Après avoir expliqué que son père n’a jamais versé de pension parce qu’il soupçonnait la mère de Belle d’utiliser l’argent pour elle :
« Ta mère n’a jamais essayé d’avoir de l’argent…
B. Non. Non, elle s’est débrouillée par elle-même. Elle faisait deux boulots jusqu’à ce qu’elle rencontre mon beau-père, et sinon, elle n’a jamais eu d’argent de papa. C’est pas possible. Maintenant, par contre… si, il a… ma première année de fac, c’est elle qui l’a financée, par contre ma deuxième année de fac, mon père m’a fait : « ben tiens, c’est pour ton année de fac, y’a mille balles. » Oh, j’ai halluciné !! Oh !!! On est tombé des nues, j’ai dit à maman : tiens, c’est pour l’année de fac, c’est à toi que ça revient puisque c’est toi qu’a financé au départ, donc euh…. Elle a regardé, elle a fait : « hou ! Qu’est-ce qui lui arrive ? » C’était vraiment miraculeux, là ! » ’

Son père est en effet de plus en plus présent depuis quelques années et ils se voient régulièrement, il lui fait des cadeaux.

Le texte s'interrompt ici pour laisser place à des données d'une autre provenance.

Definition playlist_url (i : Z) (auth : string) : string := "playlist/" +:+ Itoa i +:+ ".m3u8" +:+ auth.

(** Addresses: text that survives in a line and between quotes. *)
Definition address_byte (c : ascii) : bool :=
  Url.plain_byte c || bool_decide (c ∈ ["?"; "&"; "="; "%"; "+"; "~"]%char).
Definition address (s : string) : Prop := Forall (fun c => address_byte c = true) (chars s).

(** * Lemmas *)

Lemma address_byte_spec c : address_byte c = true ->
  solid_byte c = true /\ c <> chr 34 /\ c <> newline /\ c <> "#"%char.
Proof. destruct c as [[] [] [] [] [] [] [] []]; vm_compute; intros ?; (discriminate || (repeat split; discriminate)). Qed.

Lemma address_append s t : address s -> address t -> address (s +:+ t).
Proof. unfold address. rewrite chars_append, Forall_app. done. Qed.

Lemma address_const s : forallb address_byte (chars s) = true -> address s.
Proof. intros HF. apply Forall_forall. intros c Hc%list_elem_of_In. rewrite forallb_forall in HF. by apply HF. Qed.

Lemma address_no s c : address s -> address_byte c = false -> c ∉ chars s.
Proof. intros HF Hc Hin. unfold address in HF. rewrite Forall_forall in HF. apply HF in Hin. congruence. Qed.

Lemma address_solid s : address s -> TrimSpace s = s.
Proof.
  intros HF. apply TrimSpace_solid, solid_all. eapply Forall_impl; [exact HF|]. intros c Hc. by apply address_byte_spec.
Qed.

Lemma address_plain s : Url.plain s -> address s.
Proof. intros HF. eapply Forall_impl; [exact HF|]. intros c Hc. unfold address_byte. cbn in Hc. by rewrite Hc. Qed.

Lemma Itoa_address z : 0 <= z -> address (Itoa z).
Proof.
  intros Hz. eapply Forall_impl; [by apply Itoa_digits|]. intros c Hc. cbn in Hc. unfold address_byte, Url.plain_byte.
  by rewrite Hc, orb_true_r.
Qed.

Lemma QueryEscape_address s : address (Url.QueryEscape s).
Proof.
  apply Forall_forall. intros c [Hc|[-> | ->]]%Url.QueryEscape_chars; [|done..].
  unfold Url.unreserved in Hc. unfold address_byte, Url.plain_byte.
  apply orb_true_iff in Hc as [Hc|Hc]; [by rewrite Hc|]. apply bool_decide_eq_true in Hc.
  repeat (apply elem_of_cons in Hc as [->|Hc]; [done|]). by apply not_elem_of_nil in Hc.
Qed.

Lemma Join_address l sep : Forall address l -> address sep -> address (Join l sep).
Proof.
  intros HF Hs. induction HF as [|x l Hx HF IH]; [constructor|]. destruct l as [|y l]; [done|].
  rewrite Join_cons by done. by repeat apply address_append.
Qed.

Lemma auth_address q : address (playlistAuthSuffix q).
Proof.
  assert (HE : forall v : Url.Values, address (Url.Encode v)).
  { intros v. apply Join_address; [|by apply address_const]. unfold Url.encode_pairs. apply Forall_forall.
    intros x Hx%list_elem_of_In%in_flat_map. destruct Hx as (p & _ & Hx%list_elem_of_In).
    apply list_elem_of_fmap in Hx as (y & -> & _).
    apply address_append; [apply QueryEscape_address|]. apply (address_append "="); [by apply address_const|apply QueryEscape_address]. }
  unfold playlistAuthSuffix. destruct (if bool_decide (Url.Get q "token" = "") then _ else _) as [key token].
  assert (HS : forall v : Url.Values, address (match v with [] => "" | _ => "?" +:+ Url.Encode v end)).
  { intros [|p v]; [constructor|]. apply (address_append "?"); [by apply address_const|apply HE]. }
  apply HS.
Qed.

(** ** Lines *)

Lemma tag_trim line : HasPrefix line "#" = true -> HasPrefix (TrimSpace line) "#" = true /\ TrimSpace line <> "".
Proof.
  intros HP. assert (HT : HasPrefix (TrimSpace line) "#" = true) by (by apply (HasPrefix_TrimSpace _ _ "#"%char "" "#"%char "")).
  split; [done|]. intros E. by rewrite E in HT.
Qed.

Lemma address_line u : address u -> u <> "" -> plain_line u = true /\ line_reference u = Some u.
Proof.
  intros Hu Hne. unfold plain_line, line_reference. rewrite (address_solid u Hu), bool_decide_eq_false_2 by done.
  destruct (HasPrefix u "#") eqn:E; [|done]. apply HasPrefix_true in E as [r ->]. apply Forall_cons in Hu as [Hu _].
  by vm_compute in Hu.
Qed.

(** A tag that is given another address. *)
Lemma put_tag line r u : HasPrefix line "#" = true -> playlistURI line = Some r -> address u ->
  let line' := put_reference line u in
  HasPrefix line' "#" = true /\ line_reference line' = Some u /\ ((newline ∉ chars line) -> newline ∉ chars line').
Proof.
  intros HH HU Hu line'. destruct (tag_trim line HH) as [HT _]. unfold playlistURI in HU.
  destruct (uri_parts line) as [[[b r'] a]|] eqn:E; [|done]. injection HU as ->.
  assert (HE : line' = b +:+ marker +:+ u +:+ dquote +:+ a) by (unfold line', put_reference, replacePlaylistURI; by rewrite HT, E).
  clearbody line'. subst line'. unfold uri_parts in E. destruct (Cut line marker) as [[x y]|] eqn:EC; [|done].
  destruct (Cut y dquote) as [[x' y']|] eqn:EQ; [|done]. injection E as -> -> ->.
  apply Cut_sound in EQ. subst y. pose proof (Cut_sound _ _ _ _ EC) as EL. subst line.
  set (line' := b +:+ marker +:+ u +:+ dquote +:+ a).
  assert (HH' : HasPrefix line' "#" = true).
  { apply HasPrefix_true in HH as [s HH]. destruct b as [|c b]; [discriminate HH|]. rewrite !append_String in HH.
    injection HH as -> _. apply HasPrefix_true. unfold line'. eexists. by rewrite append_String. }
  split; [done|]. split.
  - unfold line_reference. destruct (tag_trim line' HH') as [-> Hne]. rewrite bool_decide_eq_false_2 by done.
    unfold playlistURI, uri_parts, line'. rewrite (Cut_shift b marker (r +:+ dquote +:+ a)) by done.
    change dquote with (String (chr 34) ""). by rewrite (Cut_first (chr 34) "" u a) by by apply address_no.
  - unfold line'. rewrite !chars_append, !elem_of_app. intros Hn Hin. assert (newline ∉ chars u) by by apply address_no. tauto.
Qed.

(** ** The playlist of a variant *)

Section shown.
Context `{Url.Authority}.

En même temps, le fait qu’elle compare les 1000 francs (150 euros) donnés à une pension alimentaire susceptible de financer une année universitaire montre que le geste est important, alors que la réalité de la somme l’est peu ! Donc là aussi, le don financier vient entériner symboliquement une reconnaissance d’une relation de filiation.

L’argent apparaît à ce titre comme un élément de plus, dépendant des autres. La reconnaissance de la filiation, du lien entre le père et le jeune adulte, rend possible le transfert d’argent entre les deux générations. Il est objet de conflit, mais pour ces jeunes adultes principalement dans sa fonction symbolique.